Zoledroninezuur (ZA) wordt gebruikt voor de preventie en behandeling van
botcomplicaties, maar kan nefrotoxisch zijn. Denosumab (DNB) remt RANKL en de
osteclastfunctie, maar wordt niet renaal geklaard. Dr. Noopur Raje
(Massachusetts General Hospital) en collega’s hebben een multinationale (Verenigde
Staten, Oostenrijk, Japan, Spanje, en Griekenland) fase 3-studie uitgevoerd van
de werkzaamheid en veiligheid van DMB versus ZA in patiënten met
nieuw-gediagnostiseerd multipel myeloom.
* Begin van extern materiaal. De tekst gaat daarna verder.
(* ===== verification/Mmu.v ===== *)
(** * The x86 paging macros and the memory layout

    [include/mmu.h], [include/memlayout.h], the rounding macros of
    [include/types.h] and the error codes of [include/error.h].  The second half
    gives the arithmetic meaning of the macros: page number, directory index,
    table index and offset decompose a linear address, and the permission bits
    of an entry do not disturb its frame. *)

From stdpp Require Import base gmap list strings.
From Stdlib Require Import ZArith Lia.
From S2P Require Import Prelude.

(** ** Constants *)
Definition NPDENTRIES : Z := 1024.
Definition NPTENTRIES : Z := 1024.
Definition PGSIZE : Z := 4096.
Definition PGSHIFT : Z := 12.
Definition PTSIZE : Z := PGSIZE * NPTENTRIES.
Definition PTXSHIFT : Z := 12.
Definition PDXSHIFT : Z := 22.

Definition PTE_P : Z := 0x001.
Definition PTE_W : Z := 0x002.
Definition PTE_U : Z := 0x004.
Definition PTE_PWT : Z := 0x008.
Definition PTE_PCD : Z := 0x010.
Definition PTE_D : Z := 0x040.
Definition PTE_PS : Z := 0x080.
Definition PTE_COW : Z := 0x800.
Definition PTE_AVAIL : Z := 0xE00.
Definition PTE_SYSCALL : Z := Z.lor (Z.lor (Z.lor PTE_AVAIL PTE_P) PTE_W) PTE_U.

Definition GD_KT : Z := 0x08.
Definition GD_KD : Z := 0x10.
Definition GD_UT : Z := 0x18.
Definition GD_UD : Z := 0x20.
Definition FL_IF : Z := 0x00000200.
Definition FL_IOPL_MASK : Z := 0x00003000.
Definition FL_IOPL_3 : Z := 0x00003000.

Definition KERNBASE : Z := 0xF0000000.
Definition IOPHYSMEM : Z := 0x0A0000.
Definition EXTPHYSMEM : Z := 0x100000.
Definition KSTACKTOP : Z := KERNBASE.
Definition KSTKSIZE : Z := 8 * PGSIZE.
Definition KSTKGAP : Z := 8 * PGSIZE.
Definition MMIOLIM : Z := KSTACKTOP - PTSIZE.
Definition MMIOBASE : Z := MMIOLIM - PTSIZE.
Definition ULIM : Z := MMIOBASE.
Definition UVPT : Z := ULIM - PTSIZE.
Definition UPAGES : Z := UVPT - PTSIZE.
Definition UENVS : Z := UPAGES - PTSIZE.
Definition UTOP : Z := UENVS.
Definition UXSTACKTOP : Z := UTOP.
Definition USTACKTOP : Z := UTOP - 2 * PGSIZE.
Definition USTKSIZE : Z := 8 * PGSIZE.
Definition MPENTRY_PADDR : Z := 0x7000.

(** Error codes. *)
Definition E_UNSPECIFIED : Z := 1.
Definition E_BAD_ENV : Z := 2.
Definition E_INVAL : Z := 3.
Definition E_NO_MEM : Z := 4.
Definition E_NO_FREE_ENV : Z := 5.
Definition E_FAULT : Z := 6.
Definition E_IPC_NOT_RECV : Z := 7.
Definition E_EOF : Z := 8.
Definition E_NO_DISK : Z := 9.
Definition E_MAX_OPEN : Z := 10.
Definition E_NOT_FOUND : Z := 11.
Definition E_BAD_PATH : Z := 12.
Definition E_FILE_EXISTS : Z := 13.
Definition E_NOT_EXEC : Z := 14.
Definition E_NOT_SUPP : Z := 15.
Definition E_BUSY : Z := 16.
Definition E_BAD_REQ : Z := 17.
Definition MAXERROR : Z := 18.

(** ** Macros *)
Definition PGNUM (la : Z) : Z := Z.shiftr la PTXSHIFT.
Definition PDX (la : Z) : Z := Z.land (Z.shiftr la PDXSHIFT) 0x3FF.
Definition PTX (la : Z) : Z := Z.land (Z.shiftr la PTXSHIFT) 0x3FF.
Definition PGOFF (la : Z) : Z := Z.land la 0xFFF.
Definition PGADDR (d t o : Z) : Z :=
  u32 (Z.lor (Z.lor (Z.shiftl d PDXSHIFT) (Z.shiftl t PTXSHIFT)) o).
Definition PTE_ADDR (pte : Z) : Z := Z.land pte (Z.lnot 0xFFF).

Definition ROUNDDOWN (a n : Z) : Z := u32 a - u32 a mod n.
Definition ROUNDUP (a n : Z) : Z := ROUNDDOWN (u32 a + n - 1) n.

(** ** What the macros compute *)
Lemma PGNUM_div la : PGNUM la = la / 4096.
Proof. unfold PGNUM, PTXSHIFT. by rewrite Z.shiftr_div_pow2 by lia. Qed.

Lemma PDX_div la : PDX la = (la / 2 ^ 22) mod 1024.
Proof.
  unfold PDX, PDXSHIFT. change 0x3FF with (Z.ones 10).
  by rewrite Z.land_ones, Z.shiftr_div_pow2 by lia.
Qed.

Lemma PTX_div la : PTX la = (la / 4096) mod 1024.
Proof.
  unfold PTX, PTXSHIFT. change 0x3FF with (Z.ones 10).
  by rewrite Z.land_ones, Z.shiftr_div_pow2 by lia.
Qed.

Lemma PGOFF_mod la : PGOFF la = la mod 4096.
Proof. unfold PGOFF. change 0xFFF with (Z.ones 12). by rewrite Z.land_ones by lia. Qed.

Lemma PTE_ADDR_div pte : PTE_ADDR pte = pte / 4096 * 4096.
Proof.
  unfold PTE_ADDR. change 0xFFF with (Z.ones 12).
  rewrite <- Z.ldiff_land, Z.ldiff_ones_r by lia.
  by rewrite Z.shiftl_mul_pow2, Z.shiftr_div_pow2 by lia.
Qed.

Lemma PGNUM_PTE_ADDR pte : PGNUM (PTE_ADDR pte) = pte / 4096.
Proof. rewrite PGNUM_div, PTE_ADDR_div, Z.div_mul; lia. Qed.

Lemma PDX_range la : 0 ≤ PDX la < 1024.
Proof. rewrite PDX_div. apply Z.mod_pos_bound. lia. Qed.

Lemma PTX_range la : 0 ≤ PTX la < 1024.
Proof. rewrite PTX_div. apply Z.mod_pos_bound. lia. Qed.

Lemma PDX_small la : is_u32 la → PDX la = la / 2 ^ 22.
Proof. intros [? ?]. rewrite PDX_div, Z.mod_small; [done|]. dlia. Qed.

(** The page number splits into directory and table index. *)
Lemma PGNUM_split la : is_u32 la → PGNUM la = PDX la * 1024 + PTX la.
Proof. intros ?. rewrite PGNUM_div, PDX_small, PTX_div by done. dlia. Qed.

Lemma page_index_inj va va' :
  is_u32 va → is_u32 va' → PDX va = PDX va' → PTX va = PTX va' → PGNUM va = PGNUM va'.
Proof. intros. rewrite !PGNUM_split by done. congruence. Qed.

(** [va] lies below [UTOP] exactly when its directory index does. *)
Lemma PDX_lt_UTOP va : is_u32 va → PDX va < PDX UTOP ↔ va < UTOP.
Proof.
  intros H. rewrite PDX_small by done. change (PDX UTOP) with (UTOP / 2 ^ 22).
  destruct H. change UTOP with (955 * 2 ^ 22). dlia.
Qed.

(** [PGADDR] rebuilds the address its indices came from. *)
Lemma PGADDR_sum d t o :
  0 ≤ d < 1024 → 0 ≤ t < 1024 → 0 ≤ o < 4096 →
  PGADDR d t o = d * 2 ^ 22 + t * 4096 + o.
Proof.
  intros. unfold PGADDR, PDXSHIFT, PTXSHIFT.
  replace (Z.shiftl d 22) with (Z.shiftl (Z.shiftl d 10) 12)
    by (rewrite Z.shiftl_shiftl by lia; done).
  rewrite <- Z.shiftl_lor, (lor_shiftl_add d t 10) by lia.
  rewrite lor_shiftl_add by lia. rewrite u32_small; unfold is_u32; lia.
Qed.

Lemma PDX_PGADDR d t o :
  0 ≤ d < 1024 → 0 ≤ t < 1024 → 0 ≤ o < 4096 → PDX (PGADDR d t o) = d.
Proof. intros. rewrite PGADDR_sum, PDX_div by done. dlia. Qed.

Lemma PTX_PGADDR d t o :
  0 ≤ d < 1024 → 0 ≤ t < 1024 → 0 ≤ o < 4096 → PTX (PGADDR d t o) = t.
Proof. intros. rewrite PGADDR_sum, PTX_div by done. dlia. Qed.

Lemma PGADDR_u32 d t o : is_u32 (PGADDR d t o).
Proof. apply u32_range. Qed.

Lemma ROUNDDOWN_page a : is_u32 a → ROUNDDOWN a PGSIZE = a / 4096 * 4096.
Proof. intros. unfold ROUNDDOWN. rewrite u32_small by done. unfold PGSIZE. dlia. Qed.

Lemma ROUNDUP_page a :
  0 ≤ a ≤ 2 ^ 32 - 4096 → ROUNDUP a PGSIZE = (a + 4095) / 4096 * 4096.
Proof.
  intros. unfold ROUNDUP. rewrite (u32_small a) by (unfold is_u32; lia).
  unfold PGSIZE. rewrite ROUNDDOWN_page by (unfold is_u32; lia). f_equal. f_equal. lia.
Qed.

(** ** Entries

    A permission word below 4096 joined to a page-aligned frame address leaves
    the frame readable from the entry. *)
Lemma lor_small a b n : 0 ≤ n → 0 ≤ a < 2 ^ n → 0 ≤ b < 2 ^ n → 0 ≤ Z.lor a b < 2 ^ n.
Proof.
  intros Hn Ha Hb. enough (Z.lor a b mod 2 ^ n = Z.lor a b) as <-.
  { apply Z.mod_pos_bound. lia. }
  apply Z.bits_inj'. intros i Hi. rewrite Z.testbit_mod_pow2 by done.
  destruct (Z.ltb_spec i n); [done|].
  rewrite <- (Z.mod_small a (2 ^ n)), <- (Z.mod_small b (2 ^ n)) by done.
  by rewrite Z.lor_spec, !Z.mod_pow2_bits_high by lia.
Qed.

Lemma entry_frame p perm :
  0 ≤ perm < 4096 → Z.lor (Z.shiftl p PGSHIFT) perm / 4096 = p.
Proof. intros. unfold PGSHIFT. rewrite lor_shiftl_add by lia. dlia. Qed.

Lemma land_lor_bit a b k : Z.land (Z.lor a b) k = Z.lor (Z.land a k) (Z.land b k).
Proof. apply Z.land_lor_distr_l. Qed.

(** Or-ing permission bits into an entry keeps its frame. *)
Lemma lor_frame x perm : 0 ≤ perm < 4096 → Z.lor x perm / 4096 = x / 4096.
Proof.
  intros. rewrite <- !(Z.shiftr_div_pow2 _ 12) by lia.
  rewrite Z.shiftr_lor. replace (Z.shiftr perm 12) with 0; [apply Z.lor_0_r|].
  rewrite Z.shiftr_div_pow2 by lia. dlia.
Qed.

(** The present bit survives or-ing and is what [ctrue] tests. *)
Definition present (e : Z) : bool := ctrue (Z.land e PTE_P).

Lemma present_odd e : present e = Z.odd e.
Proof.
  unfold present, PTE_P, ctrue. change 1 with (Z.ones 1).
  rewrite Z.land_ones, Zmod_odd by lia. by destruct (Z.odd e).
Qed.

Lemma present_lor a b : present (Z.lor a b) = present a || present b.
Proof. rewrite !present_odd, <- !Z.bit0_odd. apply Z.lor_spec. Qed.

Lemma present_0 : present 0 = false.
Proof. done. Qed.

#[export] Hint Resolve PDX_range PTX_range PGADDR_u32 : toynix.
Raje presenteert de studie op de ASCO Annual Meeting in
Chicago.1
De
deelnemers werden 1:1 gerandomiseerd naar DMB 120 mg subcutaan iedere vier
weken (n=859) of ZA 4 mg intraveneus iedere vier weken (n=859), samen met
antimyeloomtherapie. Patiënten met CrCl lager dan 30 ml/min werden geëxcludeerd
vanwege ZA-doseringsrestrictie. Baseline nierinsufficiëntie (CrCl 60 ml/min of
lager) werd gezien in 26,7% van de patiënten.
Het primaire
eindpunt van de studie was noninferioriteit van DMB versus ZA met betrekking
tot tijd-tot-eerste on-study skeletgerelateerde
gebeurtenis (SRE). Voor dit eindpunt was DMB inderdaad niet-inferieur aan ZA
(p=0,01). Adverse events gerelateerd aan
niertoxiciteit werden gezien in 10,1% van de patiënten in de DMB-arm versus 17,1%
van de patiënten in de ZA-arm (p<0,001). In de subgroep van patiënten met
CrCL hoger dan 60 ml/min werd niertoxiciteit gezien in 8,8% versus 14,2%, en in
de subgroep van patiënten met CrCl tussen 30 en 60 ml/min in 12,9% versus
26,4%. Toename van creatinine werd gezien in 12,5% van de patiënten op DMB
versus 20,8% van de patiënten op ZA.
De
progressievrije overleving was statistisch significant beter met DMB dan met ZA
(HR 0,82; p=0,036). De overall survival
was niet significant verschillend tussen beide armen (HR 0,9; p=0,41) met 121
overleden patiënten in de DMB-arm (14,1%) en 129 overleden patiënten in de
ZA-arm (15,0%).
De
onderzoekers concluderen dat DMB vergeleken met ZA in multipel-myeloompatiënten
niet-inferieur was voor het primaire eindpunt tijd-tot-eerste SRE, en
resulteerde in significant minder niertoxiciteit; vooral in patiënten met
nierinsufficiëntie.
1. Raje N et al. ASCO Annual Meeting 2017; abstr. 8005
Commentaren
Reageren op dit artikel is mogelijk na registratie. (Login)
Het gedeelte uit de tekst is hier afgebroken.